Le  clan Fazul et la coalition autour de Mohamed Hassanali ont conclu un accord de soutien mutuel, un front pour barrer la route au ministre de la Défense, Hamadi Madi Boléro.

Au niveau de cette île, la coalition Fazul-Hassanali devrait obtenir la majorité. Sur les huit sièges en ballottage, le clan Boléro peut, au mieux, espérer en remporter trois (Fomboni-Mdjimbiya, Bandar Salama-Djwaezi et Djando II).

A Ndzuani, les huit annoncés élus au premier tour - six proches du président de l'île, Mohamed Bacar, et deux indépendants-, vont probablement être confirmés.

Il semble que c'est, surtout, au niveau des admis au second tour à Mutsamudu que des problèmes sérieux se posent. Les deux candidats de Mohamed Bacar sont éliminés dès le premier tour. Dans la circonscription de Hamumbu, le centre ville de la capitale de l'île, c'est le candidat Bacar Abdou de l'opposition qui arrive en tête, suivi d'Abdoul Anziz, un indépendant qui a fait sa campagne sur la dénonciation de la corruption au sein du pouvoir.

Dans l'autre circonscription de Shitsangani, c'est un indépendant, Youssouf Combo, qui est en première position avec 44%, suivi de la candidate Sitti-Mariama Nadhoiri, une proche d'Azali qui a engrangé 29% des suffrages.

 

La bataille de Mutsa...

 

Le pouvoir anjouanais voudrait voir annuler le bureau de vote de Shitangani II pour permettre à son candidat, Miftahou Youssouf, arrivé en troisième position de figurer au second tour. Très impopulaire à Mutsamudu, le pouvoir Mohamed Bacar fait tout pour avoir un élu dans la capitale anjouannaise.

A Ouani également, le pouvoir semble rencontrer de sérieux problèmes. Surtout depuis que le divorce a été consommé entre l'extrémiste Abdallah Mohamed, originaire de cette ville, et le président Bacar. Au second tour, le candidat du pouvoir risque de se trouver en position difficile face à un candidat soutenu par le colonel Azali.
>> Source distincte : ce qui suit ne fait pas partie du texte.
(** Parsing a buffer that starts with an encoded channel message header. *)
Lemma parse_encoded_header h rest length :
  channel_type (mh_message_type h) = true → mh_chunk_type h = chr "F" →
  12 ≤ mh_message_size h ≤ length → u32_range (mh_message_size h) →
  u32_range (mh_secure_channel_id h) →
  mu_parse_message_header (enc_message_header h ++ rest) length = Ok h.
Proof.
  destruct h as [[[t0 t1] t2] ct size cid]; cbn [mh_message_type mh_chunk_type
    mh_message_size mh_secure_channel_id].
  intros Hc -> Hs Hsz Hcid. unfold mu_parse_message_header, enc_message_header.
  cbn [mh_message_type mh_chunk_type mh_message_size mh_secure_channel_id fst snd].
  destruct (Z.ltb_spec length 8); [lia|].
  assert (known_type (t0, t1, t2) = true) as Hk.
  { unfold known_type. unfold channel_type in Hc. rewrite !orb_true_iff in *. tauto. }
  rewrite <-!app_assoc.
  set (body := mu_binary_le_put_u32 size ++ mu_binary_le_put_u32 cid ++ rest).
  set (buf := [t0; t1; t2; chr "F"] ++ body).
  change (load_byte buf 0) with (Ok t0). change (load_byte buf 1) with (Ok t1).
  change (load_byte buf 2) with (Ok t2). change (load_byte buf 3) with (Ok (chr "F")).
  cbn [mbind result_bind]. subst buf.
  rewrite type_guard, Hk. cbn [negb].
  change (negb (chr "F" =? chr "C") && negb (chr "F" =? chr "F") && negb (chr "F" =? chr "A")) with false.
  cbn iota. subst body.
  rewrite (load_u32_put [t0; t1; t2; chr "F"] _ size 4 eq_refl Hsz). cbn [mbind result_bind].
  destruct (Z.ltb_spec size 8); [lia|]. destruct (Z.ltb_spec length size); [lia|].
  change (chr "F" =? chr "C") with false. cbn iota.
  pose proof (first_octet _ Hk) as Hf. cbn [fst] in Hf. rewrite Hf, Hc. cbn [negb].
  destruct (Z.ltb_spec length 12); [lia|]. destruct (Z.ltb_spec size 12); [lia|].
  rewrite app_assoc.
  rewrite (load_u32_put ([t0; t1; t2; chr "F"] ++ mu_binary_le_put_u32 size) _ cid 8 eq_refl Hcid).
  done.
Qed.

Definition enc_sequence_header (h : mu_sequence_header_t) : list Z :=
  mu_binary_le_put_u32 (sh_sequence_number h) ++ mu_binary_le_put_u32 (sh_request_id h).

Lemma write_sequence_header_run done rest length h :
  zlen done + 8 ≤ length → length ≤ zlen (done ++ rest) →
  mu_write_sequence_header length (zlen done) h (done ++ rest)
  = (Ok (zlen done + 8), done ++ enc_sequence_header h ++ zdrop 8 rest).
Proof.
  intros Hl Hb. rewrite zlen_app in Hb. unfold mu_write_sequence_header, enc_sequence_header.
  cbv zeta. destruct (Z.ltb_spec length (zlen done)); [lia|].
  destruct (Z.ltb_spec (length - zlen done) 4); [lia|].
  rewrite store_step by zlen_fits.
  destruct (Z.ltb_spec (length - (zlen done + 4)) 4); [lia|].
  rewrite store_step by zlen_fits. rewrite !put_u32_length, zdrop_zdrop by lia.
  unfold mret, M_ret. f_equal; [f_equal; lia|]. by rewrite <-!app_assoc.
Qed.

Lemma parse_encoded_sequence_header done rest length h :
  zlen done + 8 ≤ length → u32_range (sh_sequence_number h) → u32_range (sh_request_id h) →
  mu_parse_sequence_header (done ++ enc_sequence_header h ++ rest) length (zlen done)
  = Ok (h, zlen done + 8).
Proof.
  intros Hl H1 H2. unfold mu_parse_sequence_header, enc_sequence_header. cbv zeta.
  destruct (Z.ltb_spec length (zlen done)); [lia|].
  destruct (Z.ltb_spec (length - zlen done) 4); [lia|].
  rewrite <-app_assoc, (load_u32_put done _ (sh_sequence_number h) (zlen done) eq_refl H1).
  cbn [mbind result_bind].
  destruct (Z.ltb_spec (length - (zlen done + 4)) 4); [lia|].
  rewrite app_assoc, load_u32_put; [|by rewrite zlen_app|done]. cbn.
  destruct h. do 2 f_equal. cbn. lia.
Qed.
Le second tour s'annonce très serré dans la plupart des circonscriptions anjouannaises qui restent à pourvoir. Mais, au total, Mohamed Bacar devrait arriver une majorité a peu près confortble.

A Ngazidja, la mouvance Azali doit tenter de limiter la casse. Dans la plupart des sièges à pourvoir la coalition Mdjidjungo est en ballottage favorable. Arithmétiquement, dans le Mitsamihuli, le Badjini  ou l'Itsandra, elle bénéficie d'un total de voix qui devrait normalement lui assurer la victoire. L'élection de Fundi Maoulida à Moroni-Nord, celle de Youssouf Said dans le Bude ou celle de Sinani dans le Pimba, qui ont raté de peu leur élection dès le premier tour, ne devrait pas poser de gros problèmes. De son côté, la mouvance Azali peut espérer remporter le Hambu, le Hamahamet-M'Béni et peut-être le Bwanku.

A moins d'un miracle, la tendance du premier tour devrait se confirmer dimanche prochain dans les trois îles.

 

 

Rapport de l'Observatoire national sur le 1er tour à Ngazidja

De nombreuses recommandations

 

L'Observatoire pense que pour le second tour il faut notamment améliorer le dispositif de supervision (tournées et visites dans les bureaux) de la CNEI et la mise en place des moyens de communication supplémentaires qui permettent d'instaurer un contact permanent entre la sous préfecture et les bureaux de vote ainsi que le renforcement de la sécurisation des bureaux de vote et de l'acheminement des résultats.

L'Observatoire national des élections a rendu public, hier, son rapport sur le premier tour du scrutin. Intitulé ''Observation du premier tour des législatives de l'île  autonome de Ngazidja'', ce document de trente-huit pages traite différents aspects des élections : du contexte politique, du cadre juridique, du calendrier, de l'observation des élections, avant le scrutin et le jour du vote, des difficultés rencontrées. Il fait une ''évaluation générale et des recommandations''.

Dans cette évaluation, l'observatoire estime que la présence des observateurs nationaux  a contribué à rendre'sereine et équitable les opérations de vote et à instaurer un climat de confiance. Elle a permis aussi d'accroître la confiance de la population dans les élections''. Les électeurs auraient fait preuve de ''civisme en votant dans le calme et la discipline'' et les membres des bureaux de vote ont accompli leur mission avec ''sérieux et abnégation''.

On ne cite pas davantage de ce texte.